Littérature négro-africaine : disparition de Lilyan Kesteloot, pionnière et grande militante
Elle était du cercle des chercheurs occidentaux qui comprenaient et aimaient les littératures négro-africaines. L’universitaire et chercheuse belge Lilyan Kesteloot, 87 ans, s’est éteinte ce mercredi à Paris.
Des générations successives de lycéens, d’étudiants ou de chercheurs se sont abreuvées de ses ouvrages de référence sur les littératures négro-africaines, mais aussi, et surtout, de son ouvrage phare : Anthologie négro-africaine, publié pour la première fois en 1967.
Avec la disparition de Lilyan Kesteloot, ce mercredi 28 février à Paris, à l’âge de 87 ans, les littératures négro-africaines et francophones, notamment, ont perdu une de leurs plus grandes spécialistes et défenseurs.
Des textes majeurs sur la négritude
Plusieurs de ses textes font autorité au sein du monde des spécialistes des lettres africaines : Les écrivains noirs de langue française, sa thèse de doctorat soutenue en 1961 à l’université de Bruxelles, Négritude et situation coloniale (1968), ou encore Aimé Césaire, poète d’aujourd’hui, publié en 1963.
Lilyan Kesteloot était en effet une grande spécialiste de l’œuvre littéraire du poète martiniquais Aimé Césaire, fondateur dans les années 1930, avec le Sénégalais Léopold Sédar Senghor et le Guadeloupéen Léon-Gontran Damas, du mouvement de la négritude.
C’est d’ailleurs à l’invitation du poète-président Léopold Sédar Senghor que cette Belge vint, en 1971, à la faculté des Lettres de l’université de Dakar, qu’elle ne quittera plus jamais. Mais avant de s’installer dans la capitale sénégalaise, Lilyan Kesteloot prodiguait, tour à tour, ses enseignements aux écoles normales supérieures du Cameroun, du Mali et de Côte d’Ivoire.
Défrichage du patrimoine littéraire « oral » ouest-africain
À la tête du Laboratoire de littérature orale de l’Institut fondamental d’Afrique noire (IFAN), fondé en 1936 par l’africaniste français Théodore Monod, elle accomplit un précieux et patient travail de défrichage et de collecte du patrimoine littéraire « oral » ouest-africain (Sénégal, Mali, Côte d’Ivoire, Burkina).
De nombreux travaux sont nés de ses recherches menées en collaboration avec des chercheurs africains, comme Kaïdara, récit initiatique peul, coécrit en 1968 avec l’homme de lettres malien Amadou Hampâté Ba, Contes et mythes Wolof (1982) en collaboration avec le professeur Bassirou Dieng, aujourd’hui décédé, avec qui elle écrit également Les épopées d’Afrique noire.
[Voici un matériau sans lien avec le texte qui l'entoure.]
(** Exposes the navigation fields of an updated state. *)
Ltac nav_fields :=
  unfold goNextSingle, goPrevSingle, firstSpreadClick, lastSpreadClick,
    setCurrentPage, setCurrentSpread, setFlipping, setFlipTimeout, setViewMode,
    totalSpreads;
  cbn [currentPage totalPages currentSpread flipTimeoutRef].

(** X2.  Navigation keeps the view in range.  In a state whose document
    has pages, whose page is in [1, totalPages] and whose spread is in
    [0, totalSpreads - 1], every event other than a document change and
    the arrival of a page count leaves the page count as it is and the
    page and the spread in range: requests past either end are clamped
    or ignored. *)
Theorem navigation_in_range (ev : Event) (s : State) :
  nav_inv s -> ev <> EvDocumentChange -> (forall n, ev <> EvInfoLoaded n) ->
  totalPages (dispatch ev s) = totalPages s /\ nav_inv (dispatch ev s).
Proof.
  intros (Hn & Hp & Hsp & Htm) Hdoc Hinfo.
  pose proof (totalSpreads_bounds s) as Hts.
  assert (Hh : totalPages (handle ev s) = totalPages s
               /\ nav_inv (handle ev s)).
  { unfold nav_inv, totalSpreads in *.
    destruct ev; try done; cbn [handle].
    - destruct (wheelListener s); [|done].
      pose proof (handleWheel_pages container e s) as [Ep _].
      unfold handleWheel in *. destruct container; [|done].
      destruct (Qeq_bool _ MIN_ZOOM); [done|]. destruct (negb _); done.
    - unfold handleMouseDown. destruct container; [|done].
      destruct (ctrlKey e || metaKey e); done.
    - unfold handleMouseMove. destruct (negb _); [done|].
      destruct (_ || _); case_decide; try done; destruct container; done.
    - destruct (isDragging s); [|done]. unfold handleMouseUp.
      destruct (selectionAccepted s), container; done.
    - unfold dragEndTimeout. destruct (dragEndTimers s); done.
    - unfold zoomOutClick. destruct (Qle_bool _ _); [done|].
      destruct (Qeq_bool _ _); done.
    - destruct (Qle_bool _ _); done.
    - destruct (Qltb _ _); done.
    - destruct (_ && _); [|done]. nav_fields. repeat split; try done; lia.
    - destruct (_ && _); [|done]. nav_fields. repeat split; try done; lia.
    - destruct (_ && _); [|done]. nav_fields. repeat split; try done; lia.
    - destruct (_ && _); [|done]. nav_fields. repeat split; try done; lia.
    - destruct (_ && _); [|done]. nav_fields. repeat split; try done; lia.
    - destruct (_ && _); [|done]. unfold goPrevSpread.
      destruct (_ || _); [done|]. nav_fields. repeat split; try done; try lia.
      all: by intros t [= <-].
    - destruct (_ && _); [|done]. unfold goNextSpread.
      destruct (_ || _); [done|]. nav_fields. repeat split; try done; try lia.
      all: by intros t [= <-].
    - destruct (_ && _); [|done]. nav_fields.
      repeat split; try done; lia.
    - unfold flipTimeout. destruct (flipTimeoutRef s) as [t|] eqn:Et;
        [|repeat split; try done; try lia; intros; congruence].
      specialize (Htm t eq_refl). nav_fields. rewrite Htm.
      destruct (tm_dir t); repeat split; try done; lia.
    - unfold handleModeChange. destruct newMode as [[]|]; [| |done].
      + nav_fields. split; [done|]. split; [done|]. split; [|done].
        by apply pageOfSpread_range.
      + nav_fields. split; [done|]. split; [done|]. split; [done|].
        split; [|done]. by apply spreadOfPage_range.
    - by destruct (Hinfo page_count). }
  destruct Hh as [Ht Hinv]. unfold dispatch, nav_inv, totalSpreads in *.
  destruct (resetEffect_pages s (handle ev s))
    as (-> & -> & -> & _ & _ & -> & _). done.
Qed.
Une grande militante de la littérature orale africaine s’en est allée
Elle a su, inlassablement, mener de front ses travaux de recherche et l’encadrement d’étudiants. « Elle a encadré et accompagné la plupart des enseignants-chercheurs qui font aujourd’hui la fierté de l’Université Cheikh Anta-Diop (UCAD) de Dakar. Elle a toujours été disponible pour ses étudiants, mais aussi pour les autres qui la sollicitaient. Une grande militante de la littérature orale africaine s’en est allée », témoigne Mamadou Dramé, professeur assimilé à l’UCAD et directeur du département Cultures urbaines à l’Institut culturel panafricain (ICP) de Yene.
Lilyan Kesteloot était également chargée d’un séminaire à l’Université Paris-Sorbonne, en France. Elle était incontestablement, avec le professeur Jacques Chevrier, de cette même université, une des dernières militantes de ces lettres africaines et de sa diaspora, dont la richesse et l’incandescence ont été révélées au monde au plus fort de la domination coloniale, par les chantres de la négritude.